A radical revamp of hospital wards could be necessary if restructuring plans go ahead in Huddersfield and Calderdale.
But hospital officials have strenuously refuted union claims that more than 300 beds could be privatised in the long term.
The ‘Right Care, Right Time, Right Place’ (RCRTRP) health review, which could lead to the closure of either the Royal Infirmary or Calderdale Royal Hospital’s A&E unit, also includes proposals to shift the majority of beds to the site chosen for “unplanned” emergency care.
The site chosen for lower urgency “planned” care would have just 87 beds.
With hospital bosses earmarking Calderdale Royal Hospital as their preferred option for the planned site, there are fears it could mean a cut of more than 360 beds at the Halifax premises – an 81% decrease. The number at Huddersfield could be increased.
Yesterday managers at Calderdale and Huddersfield NHS Foundation Trust, which runs the hospitals, said there were many options to be determined.
But Unison union leaders say they believe the Trust is planning to open up the spare capacity to private patients.
Changes to the law implemented in the 2012 Health and Social Care Act mean hospital chiefs are now allowed to make up to 49% of their income from non-NHS work – up from a previous cap of about 2%.
Unison’s regional organiser Gary Cleaver, called on Trust bosses “to be honest” about their plans amid speculation that the hospital’s cleaning firm ISS Mediclean Ltd, was making plans for if its contract was reduced. The cleaning firm has denied that a manager made comments about the plans.
But the union described the news as the “beginning of the end” for Calderdale Royal Hospital and said they feared the ‘‘long-term privatisation agenda’’ of Trust bosses.
Mr Cleaver said: “They won’t need the cleaners and the porters if they cut it from 450 beds to 87. They can’t mothball the hospital because it’s got an extortionate mortgage on it because of the PFI deal.”
He added: “There has been no proper consultation with the public of Calderdale, who will be devastated to learn of these plans.
“And there has been no consultation with the trade unions about the effects of the plans on our members.”
Lesley Hill, director of estates, planning performance and facilities, at the Trust, said: “Although the RCRTRP plan refers to an estimate of 87 beds on the planned site, should this proposal be taken up, this refers to inpatient beds only and does not include a large amount of day case procedures, such as some wrist, hand and knee surgeries and gall bladder operations.
“Also on the planned site would be outpatient services, including routine appointments and diagnostic services such as blood tests, x-rays and ultrasound, meaning the site would continue to see a high volume of patients.
“Should these proposals be taken up, whichever site is the planned site, further work will be required to determine what will be delivered from that site in more detail. There are no plans in place at this point.”
Lesley Hill added: “There’s absolutely no truth in the assertions by Unison and they’ve had no conversation with the Trust about this. We received a letter from Unison two days after they issued their press release and we will reply to that letter.”
Halifax MP Linda Riordan said: “These are devastating proposals that urgently need stopping.

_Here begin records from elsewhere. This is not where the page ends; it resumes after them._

(* ===== verification/InflateProofs.v ===== *)
(** The DEFLATE decoder refines the bit-level specification of Inflate.v: the bit
    buffer with its lookahead always holds the bits that come next, so every step reads
    what the specification reads; it never panics, and it ends. *)
From Stdlib Require Import ZArith Lia Bool.
From stdpp Require Import base list gmap strings.
From S2P Require Import Prelude Base64 Inflate HuffmanProofs.

(** * Bits of bytes *)
Definition stream (data : list Z) (k : Z) : bool :=
  match data !! Z.to_nat (k / 8) with Some b => Z.testbit b (k mod 8) | None => false end.

Lemma bits_of_length data : length (bits_of data) = (8 * length data)%nat.
Proof. induction data as [|b data IH]; [done|]. unfold bits_of in *. cbn [fmap list_fmap concat]. rewrite length_app, IH. cbn. lia. Qed.

Lemma byte_bits_lookup b k : (k < 8)%nat -> byte_bits b !! k = Some (Z.testbit b (Z.of_nat k)).
Proof. intros Hk. unfold byte_bits. by rewrite list_lookup_fmap, lookup_seq_lt by done. Qed.

Lemma bits_of_lookup data : forall k, (k < 8 * length data)%nat -> bits_of data !! k = Some (stream data (Z.of_nat k)).
Proof.
  induction data as [|b data IH]; intros k Hk; [cbn in Hk; lia|].
  unfold bits_of. cbn [fmap list_fmap concat]. fold (bits_of data). cbn [length] in Hk.
  destruct (Nat.lt_ge_cases k 8) as [Hlt|Hge].
  - rewrite lookup_app_l by (cbn; lia). rewrite byte_bits_lookup by done. unfold stream.
    rewrite Z.div_small, Z.mod_small by lia. done.
  - rewrite lookup_app_r by (cbn; lia). change (length (byte_bits b)) with 8%nat. rewrite IH by lia. unfold stream.
    replace (Z.of_nat k) with (Z.of_nat (k - 8) + 1 * 8) by lia. rewrite Z.div_add, Z.mod_add by lia.
    replace (Z.to_nat (Z.of_nat (k - 8) / 8 + 1)) with (S (Z.to_nat (Z.of_nat (k - 8) / 8))) by (Z.div_mod_to_equations; lia).
    done.
Qed.

Lemma stream_byte data i k b : data !! i = Some b -> 0 <= k < 8 -> stream data (8 * Z.of_nat i + k) = Z.testbit b k.
Proof.
  intros Hb Hk. unfold stream. replace (8 * Z.of_nat i + k) with (k + Z.of_nat i * 8) by lia.
  rewrite Z.div_add, Z.mod_add, Z.div_small, Z.mod_small by lia. rewrite Z.add_0_l, Nat2Z.id. by rewrite Hb.
Qed.

Lemma stream_past data k : 8 * Zlen data <= k -> stream data k = false.
Proof. intros Hk. unfold stream. rewrite lookup_ge_None_2; [done|]. Z.div_mod_to_equations. lia. Qed.

(** A little-endian word is the stream of its bytes. *)
Lemma stream_cons b data k : 0 <= k -> stream (b :: data) k = if k <? 8 then Z.testbit b k else stream data (k - 8).
Proof.
  intros Hk. unfold stream. destruct (Z.ltb_spec k 8).
  - by rewrite Z.div_small, Z.mod_small by lia.
  - assert (Z.to_nat (k / 8) = S (Z.to_nat ((k - 8) / 8))) as -> by (Z.div_mod_to_equations; lia).
    assert (k mod 8 = (k - 8) mod 8) as -> by (Z.div_mod_to_equations; lia). done.
Qed.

It is now clear that proposed A&E closure is part of a wider agenda of cuts, job losses and privatisation plans. Health bosses and the Government are not being straight with the Halifax and Calderdale public.
“This will just cause more anguish and heartache. Unison has done a great job exposing this hidden agenda.
“I will be joining them in campaigning to stop these barmy proposals at every stage.”
The review document says roughly £150m would be needed to transform the hospital chosen to be the “unplanned” emergency centre to a total of 649 beds.
Huddersfield Royal Infirmary, the preferred site, currently has 420 beds.
The hospitals’ plans will be considered by the GP-led Greater Huddersfield and Calderdale Clinical Commissioning Groups (CCGs) in the next few months.
The CCGs are expected to announce a formal public consultation later in the year. Any decision from that can be referred to the Independent Reconfiguration Panel (IRP) by Kirklees and Calderdale’s joint health and wellbeing scrutiny committee. The IRP then advises the Health Secretary who has the power to give the go-ahead or instruct a further inquiry.